The urchin narrowed his eyes suspiciously at what the two of them were doing together. Gammis was the scientist who had started this whole mess, and Tepic had known Jeffrey’s villainous grandfather. Captain Bookworm had killed that man years ago. The urchin suspected his grandson would betray the heroine, neither of them could be trusted in Tepic’s book.
“Hello,” Gammis said quietly. He seemed devastated by something that implied a heavy loss to the fox. His fearful stutter was gone, replaced only by long pauses between words. “Tepic Harlequin isn’t it? Is..is it true? Did they…did Hartschlägel destroy the Cathedral…with Father Walstrand inside?”
“He wha?!” Tepic tried to speak without using his nose, but it was a task. “Cor, mustav’ been affer I scarpered. Is ‘oki an’ ‘ang awright?” Tepic would have asked about Beryl, but as a heroine he assumed it would take more than a collapsing building to kill her.

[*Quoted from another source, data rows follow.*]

Lemma handleEnvironment_core c req : core (handleEnvironment fault c req).1 = core c.
Proof.
  unfold handleEnvironment. destruct (negb _); [done|]. destruct (Create _ _ _) as [f [e|]]; [done|].
  pose proof (copy_to_core (set_out c f) EnvironmentFile (Body req) MaxEnvironmentBytes) as Hc.
  destruct (copy_to fault _ _ _ _) as [[c1 ?] err]. by destruct (close_err _ _ _).
Qed.

Lemma handleOutput_core c req : core (handleOutput fault c req).1 = core c.
Proof.
  unfold handleOutput. destruct (negb _); [done|]. cbv zeta. destruct (fault "open" _); [done|].
  destruct (copy _ _ _ _ _) as [[[st src'] [e|]]|]; done.
Qed.

Lemma get_same c req :
  (handleBuildScript c req).1 = c /\ (handleBootstrap c req).1 = c /\
  (handleContext c req).1 = c /\ (handleStatus c req).1 = c.
Proof.
  split_and!.
  - unfold handleBuildScript. by repeat case_match.
  - unfold handleBootstrap. by repeat case_match.
  - unfold handleContext. cbv zeta. destruct (negb _); [done|]. destruct (ContextDir _); [|done].
    destruct (if decide _ then _ else _); [|done]. destruct (cx_stat _ _); [|done].
    destruct (_ && _); [|by destruct (negb _)]. by destruct (cx_open _ _).
  - unfold handleStatus. by destruct (negb _).
Qed.

(** The [done] channel holds the recorded completion, and is closed with it. *)
Definition signal_ok (c : Collector) : Prop :=
  done c = option_list (completion c) /\
  doneClosed c = match completion c with Some _ => true | None => false end.

(** What every handler keeps: nothing outside the output paths changes, the
    configuration stays, and so does the first completion. *)
Record keeps (c c' : Collector) : Prop := {
  kp_out : touches confined (out c) (out c');
  kp_cfg : cfg c' = cfg c;
  kp_completion : is_Some (completion c) -> completion c' = completion c;
  kp_done : doneClosed c = true -> done c' = done c /\ doneClosed c' = true;
  kp_consistent : signal_ok c -> signal_ok c' }.

Lemma keeps_core c c' : touches confined (out c) (out c') -> core c' = core c -> keeps c c'.
Proof. intros H [= E1 E2 E3 E4]. split; unfold signal_ok; rewrite ?E1, ?E2, ?E3, ?E4; done. Qed.

Lemma keeps_refl c : keeps c c.
Proof. by apply keeps_core; [apply touches_refl|]. Qed.

Lemma handleComplete_keeps c req : keeps c (handleComplete decode_complete c req).1.
Proof.
  unfold handleComplete. destruct (negb _); [apply keeps_refl|].
  destruct (decode_complete _) as [[[code msg] err]|]; [|apply keeps_refl].
  cbn [fst]. unfold recordCompletion.
  destruct (completion c) as [s|] eqn:Hcs, (doneClosed c) eqn:Hdc;
    (split; [apply touches_refl|done| | |]); unfold signal_ok; cbn; rewrite ?Hcs, ?Hdc; try done;
    try (by intros [? [=]]); intros [Hd Hb]; rewrite Hd; done.
Qed.
Lemma grew_refl r : grew r r.
Proof. split; try done. exists []. by rewrite app_nil_r. Qed.
Lemma grew_trans r1 r2 r3 : grew r1 r2 -> grew r2 r3 -> grew r1 r3.
Proof.
  intros [ [es E] H1 S1] [ [es' E'] H2 S2]. split; [|congruence..]. exists (es ++ es'). by rewrite E', E, app_assoc.
Qed.
Lemma open_refl r : grew_open r r.
Proof. split; [apply grew_refl|done]. Qed.
Lemma open_trans r1 r2 r3 : grew_open r1 r2 -> grew_open r2 r3 -> grew_open r1 r3.
Proof. intros [G1 F1] [G2 F2]. split; [by eapply grew_trans|congruence]. Qed.
Lemma open_sink r s : grew_open r (set_sink r s).
Proof. split; [split; try done; exists []; by rewrite app_nil_r|done]. Qed.
Lemma open_activity r now : grew_open r (set_activity r now).
Proof. split; [split; try done; exists []; by rewrite app_nil_r|done]. Qed.

Lemma wrote_open r es r' : wrote r es r' -> reqSigs r' = reqSigs r -> grew_open r r'.
Proof. intros Hw Hq. split; [split; [|by apply wrote_hashes in Hw|done]|apply Hw]. exists es. apply Hw. Qed.

(** An unfinished ledger takes an entry. *)
Lemma ledger_write_some r e : flushed r = false -> exists r' sig, ledger_write r e = Some (r', sig) /\ grew_open r r'.
Proof.
  intros Hf. destruct (ledger_write r e) as [[r' sig]|] eqn:E.
  - exists r', sig. split; [done|]. apply ledger_write_spec in E as (Hw & _ & _ & Hq & _). by eapply wrote_open.
  - unfold ledger_write in E. rewrite Hf in E. by destruct (loop_body _ _ _).
Qed.

Lemma write_record_some r typ sig size hb schema meta :
  flushed r = false -> exists r', write_record r typ sig size hb schema meta = Some r' /\ grew_open r r'.
Proof.
  intros Hf. unfold write_record. destruct (ledger_write_some r (mkEntry typ sig (to_int64 size) hb schema meta) Hf)
    as (r' & sg & -> & Hg). by exists r'.
Qed.

Lemma recordServed_some r req data :
  flushed r = false -> exists r', recordServed r req data = Some r' /\ grew_open r r'.
Proof.
  intros Hf. unfold recordServed, Open.
  destruct (ledger_write_some r (mkEntry Reader.RecordOpen [] 0 [] schemaHTTPOpen (open_meta "GET" (rURL req) (rProto req))) Hf)
    as (r1 & sig & -> & G1). cbn [mbind option_bind].
  destruct (write_record_some r1 Reader.RecordClose sig (len data) (hash_block r1 data) schemaHTTPBody
    (marshal [("status"%string, AInt 200)])) as (r2 & -> & G2); [by rewrite (go_flushed _ _ G1)|].
  exists r2. split; [done|]. by eapply open_trans.
Qed.

(** What a handler that goes on gives: an answer, and a later state. *)
Definition answers (r : Relay) (x : option (Relay * Resp)) : Prop := exists r' resp, x = Some (r', resp) /\ grew_open r r'.

Lemma answers_same r resp : answers r (Some (r, resp)).
Proof. exists r, resp. split; [done|apply open_refl]. Qed.
Lemma answers_sink r s resp : answers r (Some (set_sink r s, resp)).
Proof. exists (set_sink r s), resp. split; [done|apply open_sink]. Qed.
Lemma answers_served r s req data resp :
  flushed r = false -> answers r (r' ← recordServed (set_sink r s) req data; Some (r', resp)).
Proof.
  intros Hf. destruct (recordServed_some (set_sink r s) req data Hf) as (r' & -> & G).
  exists r', resp. split; [done|]. eapply open_trans; [apply open_sink|done].
Qed.

Lemma serve_fetched_answers r req path missing : flushed r = false -> answers r (serve_fetched r req path missing).
Proof.
  intros Hf. unfold serve_fetched. destruct (fetch (client r) (sink r) path) as [s [[[data kind] st]|e]]; [|apply answers_sink].
  destruct (decide (st = 200)) as [->|Hst]; [by apply answers_served|].
  destruct st as [|p|p]; try apply answers_sink.
  repeat (destruct p as [p|p|]; try apply answers_sink). done.
Qed.

Lemma context_answers r req : flushed r = false -> answers r (handleContextGet r req).
Proof.
  intros Hf. unfold handleContextGet. cbv zeta. destruct (_ && _); [apply answers_same|].
  destruct (fetch (client r) (sink r) _) as [s [[[data kind] st]|e]]; [|apply answers_sink].
  destruct (decide (st = 200)) as [->|Hst].
  - destruct (decide (kind = "list"%string)); [apply answers_sink|by apply answers_served].
  - destruct st as [|p|p]; try apply answers_sink.
    repeat (destruct p as [p|p|]; try apply answers_sink). done.
Qed.

Lemma artifact_answers n r req :
  flushed r = false -> is_Some (NewStreamingHasher (hashes (ledger r))) -> answers r (handleArtifactPost n r req).
Proof.
  intros Hf [hs Hhs]. unfold handleArtifactPost. cbv zeta. set (name := if decide _ then _ else _).
  destruct (negb (IsSafeArtifactPath name)); [apply answers_same|]. unfold Open.
  destruct (ledger_write_some r (mkEntry Reader.RecordOpen [] 0 [] schemaHTTPOpen (open_meta "POST" (rURL req) (rProto req))) Hf)
    as (r1 & sig & -> & G1). cbn [mbind option_bind].
  edestruct (write_record_some r1) as (r2 & -> & G2); [by rewrite (go_flushed _ _ G1)|]. cbn [mbind option_bind].
  assert (G : grew_open r r2) by by eapply open_trans.
  rewrite (gr_hashes _ _ (go_grew _ _ G)), Hhs. cbn [mbind option_bind].
  destruct (putArtifact n (client r2) (sink r2) name _ hs) as [[s lim] [[hb size]|e]].
  - edestruct (write_record_some (set_sink r2 s)) as (r3 & -> & G3); [by rewrite <- Hf, <- (go_flushed _ _ G)|].
    cbn [mbind option_bind]. eexists _, _. split; [done|]. eapply open_trans; [exact G|].
    eapply open_trans; [apply open_sink|exact G3].
  - destruct (exceeded lim); (eexists _, _; split; [done|]; eapply open_trans; [exact G|apply open_sink]).
Qed.

(** The guest asks for the end of the build. *)
Definition is_exit (req : Req) : Prop := host_of req = "artifacts"%string /\ rPath req = "/exit"%string.

Lemma complete_grew r code : grew r (complete json_complete r code).
Proof.
  unfold complete, finishAndFlush. destruct (flushed r); [apply open_sink|].
  destruct (flushLedger _ _ _) as [s e]. split; try done. exists []. by rewrite app_nil_r.
Qed.

(** A request the guest API answers. *)
Lemma onRequest_answered n now r id req :
  flushed r = false -> is_Some (NewStreamingHasher (hashes (ledger r))) ->
  exists r' d, onRequest json_complete n now r id req = Some (r', d) /\
    match d with
    | Answered _ => grew r r' /\ (~ is_exit req -> flushed r' = flushed r)
    | Upstream _ _ => flushed r' = flushed r
    end.
Proof.
  intros Hf Hh. unfold onRequest. cbv zeta. destruct (decide (host_of req = "artifacts"%string)) as [Ha|Ha].
  - assert (Hx : exists r' resp, handleArtifacts json_complete n now r req = Some (r', resp) /\ grew r r' /\
      (~ is_exit req -> flushed r' = flushed r)).
    { assert (Hans : forall x, answers r x -> exists r' resp, x = Some (r', resp) /\ grew r r' /\
        (~ is_exit req -> flushed r' = flushed r)).
      { intros x (r' & resp & -> & G). exists r', resp. split_and!; [done|apply G|by intros _; apply G]. }
      unfold handleArtifacts. repeat case_decide; try (apply Hans, answers_same).
      - apply Hans. eexists _, _. split; [done|apply open_activity].
      - eexists _, _. split; [done|]. split; [apply complete_grew|]. intros Hn. by destruct Hn.
      - by apply Hans, serve_fetched_answers.
      - by apply Hans, serve_fetched_answers.
      - by apply Hans, artifact_answers. }
    destruct Hx as (r' & resp & -> & G & F). exists r', (Answered resp). by split_and!.
  - destruct (decide (host_of req = "cwd"%string /\ rMethod req = "GET"%string)).
    + destruct (context_answers r req Hf) as (r' & resp & -> & G). exists r', (Answered resp). split; [done|].
      split; [apply G|by intros _; apply G].
    + unfold Open. set (r0 := set_seq (set_activity r now) _). edestruct (ledger_write_some r0) as (r1 & sig & -> & G1); [done|].
      cbn [mbind option_bind].
      edestruct (write_record_some r1) as (r2 & -> & G2); [by rewrite (go_flushed _ _ G1)|]. cbn [mbind option_bind].
      eexists _, (Upstream _ _). split; [done|]. cbn. by rewrite (go_flushed _ _ G2), (go_flushed _ _ G1).
Qed.
End Grew.

(** ** Exchanges *)
Section Exchange.
Context {HO : HashOps} {HL : HashLaws} {EO : Ed25519Ops} {CO : CborOps} {JO : Environment.JsonOps}.
Context {S : Type} {API : CollectorAPI S} {T : Type} {TR : Transport T} {C : Type} {CN : Conn C}.
Context (json_complete : Z -> string -> string -> source).
Context (n : nat) (clock : nat -> Z) (dump_502 : result bytes).

Abbreviation Relay := (Relay.Relay S).

(** The transport reads with buffers that hold something. *)
Context (Hreads : forall (t : T) up, Forall (fun k => 0 < k) (round_trip t up).1.1.2).

(** The entry a whole body leaves. *)
Definition body_entry (r : Relay) (entry_of : bytes -> Z -> entryInput) (src : source) : entryInput :=
  entry_of (hash_block r (rd_data src)) (to_int64 (len (rd_data src))).

Lemma finish_all (es : list entryInput) (r r' : Relay) :
  foldl (fun (r : option Relay) e => r ← r; finish_body r e) (Some r) es = Some r' -> wrote r es r' /\ reqSigs r' = reqSigs r.
Proof.
  revert r r'. induction es as [|e es IH] using rev_ind; intros r r'; cbn [foldl].
  - intros [= <-]. split; [apply wrote_refl|done].
  - rewrite foldl_app. cbn [foldl]. intros H. apply bind_Some in H as (r1 & H1 & H). apply IH in H1 as [Hw Hq].
    unfold finish_body in H. apply fmap_Some in H as ([r2 sig] & H & ->).
    apply ledger_write_spec in H as (Hw2 & _ & _ & Hq2 & _). cbn. split; [by eapply wrote_trans|congruence].
Qed.

Lemma record_body_spec entry_of src ns (r : Relay) :
  flushed r = false -> is_Some (NewStreamingHasher (hashes (ledger r))) -> Forall (fun k => 0 < k) ns ->
  exists r' got, record_body entry_of src ns r = Some (r', got) /\
    wrote r [body_entry r entry_of src] r' /\ reqSigs r' = reqSigs r /\ got `prefix_of` rd_data src.
Proof using HL.
  intros Hf [hs Hhs] Hns. unfold record_body. rewrite Hhs. cbn [mbind option_bind].
  destruct (streamed (hashes (ledger r)) hs [rd_data src] Hhs) as (block & _ & Hb & _).
  rewrite mjoin_cons, app_nil_r in Hb.
  pose proof (lb_reads_inv entry_of _ hs src block Hhs Hb [] (mkLedgerBody src hs false []) ns) as Hi.
  destruct (lb_reads entry_of (mkLedgerBody src hs false []) ns) as [lb got]. cbn [app] in Hi.
  assert (H : lb_inv hs src (entry_of block (to_int64 (len (rd_data src)))) got lb).
  { apply Hi; [|done]. split; cbn; try done. by exists []. }
  destruct (lb_close_written entry_of _ hs src block Hhs Hb got lb (Datatypes.S (rd_steps src)) H ltac:(lia)) as (lb' & -> & Hw & _).
  cbn [mbind option_bind]. rewrite Hw.
  assert (He : body_entry r entry_of src = entry_of block (to_int64 (len (rd_data src)))).
  { unfold body_entry, hash_block. by rewrite Hb. }
  rewrite He. set (e := entry_of _ _). cbn [foldl mbind option_bind]. unfold finish_body.
  destruct (ledger_write_some r e Hf) as (r' & sig & Hl & _). rewrite Hl. cbn.
  apply ledger_write_spec in Hl as (Hwr & _ & _ & Hq & _).
  exists r', got. split_and!; [done|done|done|]. eexists. apply (lbi_data _ _ _ _ _ H).
Qed.

(** The signature of a request's open record. *)
Definition open_sig (r : Relay) (req : Req) : bytes :=
  next_sig (ledger r) (open_entry schemaHTTPOpen (open_meta (rMethod req) (rURL req) (rProto req))).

“No…they were captured by Hartschlägel,” Gammis didn’t have the heart to tell the young boy about Beryl Strifeclaw’s fate. Reduced to a vegetative state by the ruffian who called himself a scientist. “We are the…the last of the Resistance. Doctor Dupyre is celebrating his….victory. This….this will be our only chance…to get everyone out alive. If you could remain here-”
Tepic shouted something rude at the doctor. “Fere’ ain’ no weigh’ I’s leabin’ yer two wif’ Cappin’ Book alone!”
Jeffrey nodded and pointed at the enraged fox with his thumb, “You really expected the kid who snuck past Sister Pain and into Aquila IX to sit back while we rescue everyone? He must want to help the Captains as much as we do.”
“Err…yer mean yer ain’t betrayin’ Cappin’ ‘Enricks?” Tepic looked at Jeffrey shocked. He smiled despite how that hurt his nose, “Cor, yer ain’ nuffin’ like yer granpa!”
“Captain Earworm?” Jeffrey asked as he scratched at his chin confused. “Why would I betray my country over a woman I don’t know from a tavern wench?”
“Err, no ‘reasen!” Tepic said dodging the question. Gammis however seemed even more surprised than Tepic had been.
“Didn’t you read the report? It clearly stated Captain Heinrichs killed your Grandfather, Henry Cortman!” Tepic inwardly groaned at the scientists interference. Was he trying to get Miss Book murdered?
“She did?” Jeffrey raised an eyebrow and then shrugged, “Well it’s not like I knew him either. He could have been a hopeless drunk for all I know. Let’s get on with this before we’re caught.”
Tepic silently appreciated the lads clear if simple thought process. Gammis sighed and approached the urchin boy slowly. After a moment he reached for his nose and asked, “May I set that? ”
Tepic winced but nodded and tried not to scream too loudly as the doctor reopened his airway.